Around five, I run out to the bank for money to pay a few vendors coming by in 10 minutes.
Somewhere around 5:45, reality hits and tough decisions follow.
“What’s more important for the house-warming party…we are clean or the apartment is clean?”
We opt for the latter. Still, I try my best to scrap paint out my hair, again. It’s useless.
We clean the kitchen and bathrooms, make antipasti, and get ready for the party – all in 15 minutes. The door bell rings promptly at six.
Our first guest is, very fittingly, Nico. Muritori, ace wall and tile worker, and all-around good guy.
Each guest who follows continues to provide a beautiful snapshot of this new life in Lucca. Anatasia, the plank-walking neighbor. Christian, the incredibly stylish electrician. Tony, an American we met last year in Lucca, who is visiting with his friend David. Joanna, my yoga bud and all-around ray of sunshine. Laurie, Mauro, Andrea, Laura and Rei, a little tribe of friends that have become our tribe. We may be running on fumes and covered in paint, but feel energized by these friendships.
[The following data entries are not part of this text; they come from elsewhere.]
(** [a <= b] on floats; every comparison with NaN is false. *)
Definition fle (a b : pyfloat) : bool :=
  match a, b with
  | NaN, _ | _, NaN => false
  | NegInf, _ => true
  | _, PosInf => true
  | Finite x, Finite y => Qle_bool x y
  | _, _ => false
  end.

Definition vec3 : Type := Q * Q * Q.

(** [obj.type] *)
Inductive obj_type := MESH | ARMATURE | OTHER (kind : string).

(** [bpy.context.mode], as far as [mode_set] is used. *)
Inductive mode_t := OBJECT | EDIT | WEIGHT_PAINT.

(** [action] of the [select_all] operators. *)
Inductive action := SELECT | DESELECT.

Inductive modifier :=
| DecimateMod (ratio : pyfloat)
| ArmatureMod (target : string)
| OtherMod (kind : string).

(** The destructive edits a mesh has received, newest first.  The geometry
    itself belongs to Blender; [whole] says that every vertex was selected
    when an edit-mode operator ran, so that it acted on the entire mesh. *)
Inductive mesh_edit :=
| ScaleApplied (s : vec3)
| Applied (m : modifier)
| SmartProjected (whole : bool)
| Unwrapped (whole : bool)
| Resized (value : vec3) (whole : bool).

Record mesh := Mesh {
  mesh_name : string;              (* obj.data.name *)
  nverts : nat;                    (* len(obj.data.vertices) *)
  verts_selected : bool;           (* every vertex is selected *)
  edits : list mesh_edit;
  mesh_materials : list string     (* obj.data.materials *)
}.

Inductive obdata :=
| MeshData (m : mesh)
| ArmatureData (bones : list string)     (* rig.data.bones, by name *)
| OtherData (kind : string).

Record object := Object {
  data : obdata;                                 (* obj.data *)
  scale : vec3;                                  (* obj.scale *)
  select : bool;                                 (* obj.select_get() *)
  parent : option string;                        (* obj.parent *)
  parent_type : string;                          (* obj.parent_type *)
  modifiers : list (string * modifier);          (* obj.modifiers *)
  vertex_groups : gmap string (gmap nat Q)       (* obj.vertex_groups: index to weight *)
}.

Definition type (o : object) : obj_type :=
  match data o with
  | MeshData _ => MESH
  | ArmatureData _ => ARMATURE
  | OtherData k => OTHER k
  end.

Inductive node :=
| BsdfPrincipled
| OutputMaterial
| TexImage (image : option string)
| OtherNode (kind : string).

(** A link of a node tree: output socket of one node to input socket of
    another. *)
Record link := Link {
  from_node : string; from_socket : string;
  to_node : string; to_socket : string
}.

Record material := Material {
  use_nodes : bool;
  node_tree : option (list (string * node) * list link)
}.

(** The files that matter: directories, and files that either hold a scene
    some Blender codec can read ([Some objs]) or anything else. *)
Inductive fsnode :=
| Dir
| File (scene : option (gmap string object)).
Four people key to our life in Lucca cannot make the party. So, naturally, we decided to throw another party the very next evening. Now, we are joined by the woman who has been with us from the beginning, our rock and rock star realtor Lorrain; geometra and friend – and essential partner in renovation – Matteo; and, friend extraordinaire Anne.
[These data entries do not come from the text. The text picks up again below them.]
(** X22: a bucket whose only key under the root is the root itself (a
    marker object for the listed directory) gives an empty listing,
    whatever the flags. *)
Theorem root_marker_is_not_listed
    pm name pages body chunk dir_path list_dir list_file suffix recursive
    w g w1 bucket obj_name fuel :
  list_dir_or_file {| path_mapping := pm; _client := S3.store name pages body chunk |}
    dir_path list_dir list_file suffix recursive w = (Ok g, w1) ->
  _parse_path pm dir_path = Ok (bucket, obj_name) ->
  (forall key, key ∈ mjoin pages -> Is_true (Py.startswith key (root_of obj_name)) ->
               key = root_of obj_name) ->
  length pages < fuel ->
  exists w2, g fuel w1 = Some ([], w2).
Proof.
  intros (bucket' & obj_name' & Hp' & -> & ->)%list_dir_or_file_inv Hp Honly Hfuel.
  cbn [path_mapping] in Hp'. rewrite Hp in Hp'. injection Hp' as <- <-.
  destruct (generator_for_store pm name pages body chunk bucket (root_of obj_name)
              list_dir list_file suffix recursive fuel w Hfuel) as (keys & w2 & Hg & Hk).
  exists w2. rewrite Hg. do 2 f_equal.
  apply elem_of_nil_inv.
  intros e [(d & k & _ & Hin & Hd)|(k & Hin & Hf)]%entries_of_spec;
    apply Hk in Hin as (_ & Hstart & Hin); rewrite (Honly k Hin Hstart) in *.
  - apply implied_dirs_elem in Hd as (_ & lvl & Hl & _).
    rewrite slice_from_all, sparse_path_of_empty in Hl. cbn in Hl. lia.
  - revert Hf. unfold own_file. cbv zeta.
    rewrite slice_from_all, sparse_path_of_empty. by intros ?%elem_of_nil.
Qed.

Lemma root_marker_is_not_listed_witness :
  exists w2,
    generator_for (S3.backend "bucket" [["d/"; "e/x.txt"]] (fun _ => 0))
      "bucket" "d/" true true None true 2 world0 = Some ([], w2).
Proof.
  apply (root_marker_is_not_listed None "bucket" [["d/"; "e/x.txt"]]
           (fun _ => EmptyString) (fun _ => 0) "s3://bucket/d" true true None true world0
           (generator_for (S3.backend "bucket" [["d/"; "e/x.txt"]] (fun _ => 0))
              "bucket" "d/" true true None true)
           world0 "bucket" "d" 2).
  - reflexivity.
  - reflexivity.
  - intros key [->|[->|[]%elem_of_nil]%elem_of_cons]%elem_of_cons; [done|].
    intros H. vm_compute in H. destruct H.
  - simpl. lia.
Defined.

(** ** Writing and reading back *)

Lemma head_bucket_of_remote r bucket :
  bucket ∈ buckets r -> head_bucket (client_of r) bucket = Ok tt.
Proof. intros H. cbn [client_of head_bucket]. by rewrite decide_True. Qed.

Lemma get_of_remote pm r filepath bucket key w :
  _parse_path pm filepath = Ok (bucket, key) ->
  (get (backend_of pm r) filepath w).1
  = match objects r !! (bucket, key) with
    | Some body => Ok body
    | None => Raise (TypeError missing_operation_name)
    end.
Proof.
  intros Hp. rewrite (get_cases (backend_of pm r) _ bucket key) by done.
  change (head_object (_client (backend_of pm r)) bucket key)
    with (match objects r !! (bucket, key) with
          | Some _ => Ok tt
          | None => Raise (ClientError "An error occurred (404) when calling the HeadObject operation: Not Found")
          end).
  change (download_fileobj (_client (backend_of pm r)) bucket key)
    with (match objects r !! (bucket, key) with
          | Some body => Ok body
          | None => Raise (ClientError "An error occurred (404) when calling the GetObject operation: Not Found")
          end).
  by destruct (objects r !! (bucket, key)).
Qed.

Lemma exists_of_remote pm r filepath bucket key w :
  _parse_path pm filepath = Ok (bucket, key) ->
  (exists_ (backend_of pm r) filepath w).1
  = match objects r !! (bucket, key) with
    | Some _ => Ok true
    | None => Raise (TypeError missing_operation_name)
    end.
Proof.
  intros Hp. unfold exists_, mbind, M_bind, lift at 1. cbn [backend_of path_mapping].
  rewrite Hp, _check_object_cases.
  change (head_object (_client (backend_of pm r)) bucket key)
    with (match objects r !! (bucket, key) with
          | Some _ => Ok tt
          | None => Raise (ClientError "An error occurred (404) when calling the HeadObject operation: Not Found")
          end).
  by destruct (objects r !! (bucket, key)).
Qed.

Lemma put_cases pm obj filepath bucket key r w :
  _parse_path pm filepath = Ok (bucket, key) ->
  bucket ∈ buckets r ->
  put pm obj filepath r w
  = (Ok tt,
     {| requests := requests w ++ [HeadBucket bucket];
        files := files w; tempfiles := tempfiles w |},
     {| buckets := buckets r; objects := <[(bucket, key) := obj]> (objects r);
        calls := calls r ++ [UploadFileobj bucket key obj] |}).
Proof.
  intros Hp Hb. unfold put. rewrite Hp, _check_bucket_cases.
  cbn [backend_of _client]. rewrite (head_bucket_of_remote _ _ Hb).
  unfold upload_fileobj. by rewrite decide_True.
Qed.

(** X23: after [put] on a path in a bucket the store has, [get] on the
    same path gives the bytes put and [exists] gives [True], whatever was
    stored under the key before; the other objects and the buckets are as
    they were, and [put] sent one bucket probe and one upload. *)
Theorem put_then_get pm obj filepath bucket key r w :
  _parse_path pm filepath = Ok (bucket, key) ->
  bucket ∈ buckets r ->
  exists w1 r1,
    put pm obj filepath r w = (Ok tt, w1, r1) /\
    (forall w', (get (backend_of pm r1) filepath w').1 = Ok obj) /\
    (forall w', (exists_ (backend_of pm r1) filepath w').1 = Ok true) /\
    buckets r1 = buckets r /\
    (forall other, other <> (bucket, key) -> objects r1 !! other = objects r !! other) /\
    calls r1 = calls r ++ [UploadFileobj bucket key obj] /\
    requests w1 = requests w ++ [HeadBucket bucket].
Proof.
  intros Hp Hb. rewrite (put_cases _ _ _ _ _ _ _ Hp Hb). eexists _, _. split; [done|].
  cbn [buckets objects calls requests]. repeat split; try done.
  - intros w'. rewrite (get_of_remote _ _ _ _ _ _ Hp). cbn [objects].
    by rewrite lookup_insert_eq.
  - intros w'. rewrite (exists_of_remote _ _ _ _ _ _ Hp). cbn [objects].
    by rewrite lookup_insert_eq.
  - intros other Hne. by rewrite lookup_insert_ne.
Qed.

Lemma put_then_get_witness :
  let r := {| buckets := {["bucket"]}; objects := {[("bucket", "a.txt") := "old"]};
              calls := [] |} in
  exists w1 r1,
    put None "new" "s3://bucket/a.txt" r world0 = (Ok tt, w1, r1) /\
    (forall w', (get (backend_of None r1) "s3://bucket/a.txt" w').1 = Ok "new") /\
    (forall w', (exists_ (backend_of None r1) "s3://bucket/a.txt" w').1 = Ok true) /\
    buckets r1 = buckets r /\
    (forall other, other <> ("bucket", "a.txt") -> objects r1 !! other = objects r !! other) /\
    calls r1 = calls r ++ [UploadFileobj "bucket" "a.txt" "new"] /\
    requests w1 = requests world0 ++ [HeadBucket "bucket"].
Proof.
  intros r.
  apply (put_then_get None "new" "s3://bucket/a.txt" "bucket" "a.txt" r world0).
  - reflexivity.
  - vm_compute. set_solver.
Defined.

(** X24: [put] on a path whose bucket the store does not have raises
    after the one bucket probe; no upload is attempted and the store is
    as it was.  The error is the [TypeError] that the [except] clause of
    [_check_bucket] ends in, not a [ClientError]. *)
Theorem put_to_missing_bucket pm obj filepath bucket key r w :
  _parse_path pm filepath = Ok (bucket, key) ->
  bucket ∉ buckets r ->
  put pm obj filepath r w
  = (Raise (TypeError missing_operation_name),
     {| requests := requests w ++ [HeadBucket bucket];
        files := files w; tempfiles := tempfiles w |},
     r).
Proof.
  intros Hp Hb. unfold put. rewrite Hp, _check_bucket_cases.
  cbn [backend_of _client client_of head_bucket]. by rewrite decide_False.
Qed.

Lemma put_to_missing_bucket_witness :
  let r := {| buckets := {["bucket"]}; objects := ∅; calls := [] |} in
  put None "new" "s3://other/a.txt" r world0
  = (Raise (TypeError missing_operation_name),
     {| requests := requests world0 ++ [HeadBucket "other"];
        files := files world0; tempfiles := tempfiles world0 |},
     r).
Proof.
  intros r. apply (put_to_missing_bucket None "new" "s3://other/a.txt" "other" "a.txt" r world0).
  - reflexivity.
  - vm_compute. set_solver.
Defined.

(** X25: [remove] on a path in a bucket the store has sends the delete
    and nothing else, without any probe; afterwards the key is gone, so
    [exists] on the path raises ([TypeError], from the [except] clause of
    [_check_object]), and the other objects are as they were.  Removing a
    key that is not there succeeds the same way. *)
Theorem remove_then_exists pm filepath bucket key r w :
  _parse_path pm filepath = Ok (bucket, key) ->
  bucket ∈ buckets r ->
  exists r1,
    remove pm filepath r w = (Ok tt, w, r1) /\
    objects r1 !! (bucket, key) = None /\
    (forall other, other <> (bucket, key) -> objects r1 !! other = objects r !! other) /\
    buckets r1 = buckets r /\
    calls r1 = calls r ++ [DeleteObject bucket key] /\
    (forall w',
        (exists_ (backend_of pm r1) filepath w').1
        = Raise (TypeError missing_operation_name)).
Proof.
  intros Hp Hb. unfold remove, delete_object. rewrite Hp, decide_True by done.
  eexists. split; [done|]. cbn [buckets objects calls].
  split; [apply lookup_delete_eq|]. split; [|repeat split].
  - intros other Hne. by rewrite lookup_delete_ne.
  - intros w'. rewrite (exists_of_remote _ _ _ _ _ _ Hp). cbn [objects].
    by rewrite lookup_delete_eq.
Qed.

Lemma remove_then_exists_witness :
  let r := {| buckets := {["bucket"]}; objects := {[("bucket", "a.txt") := "old"]};
              calls := [] |} in
  exists r1,
    remove None "s3://bucket/a.txt" r world0 = (Ok tt, world0, r1) /\
    objects r1 !! ("bucket", "a.txt") = None /\
    (forall other, other <> ("bucket", "a.txt") -> objects r1 !! other = objects r !! other) /\
    buckets r1 = buckets r /\
    calls r1 = calls r ++ [DeleteObject "bucket" "a.txt"] /\
    (forall w',
        (exists_ (backend_of None r1) "s3://bucket/a.txt" w').1
        = Raise (TypeError missing_operation_name)).
Proof.
  intros r. apply (remove_then_exists None "s3://bucket/a.txt" "bucket" "a.txt" r world0).
  - reflexivity.
  - vm_compute. set_solver.
Defined.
And, almost by surprise, one of Matt’s oldest and dearest friends from the U.S. comes for the night (not all the way from America, of course). Stu takes a break from visiting his sister in Florence to help us celebrate.
The only person we are missing is Christophe, who returned to visit his family a few days ago. He’s been with this project since the beginning (in fact, he was the first one in the apartment before we arrived and endured life with no furniture or conveniences). Our gratitude flows over the hills. This is one of my favorite pictures from the reno. Matt walked into the room to see and capture this ridiculous scene of me attempting to drop a chord down to Christophe. Good times.
We toast and toast some more. And, then, after the guests depart, we pack it all up. Our flight away from Italy, and this lovely new apartment, leaves in a few hours. This journey continues.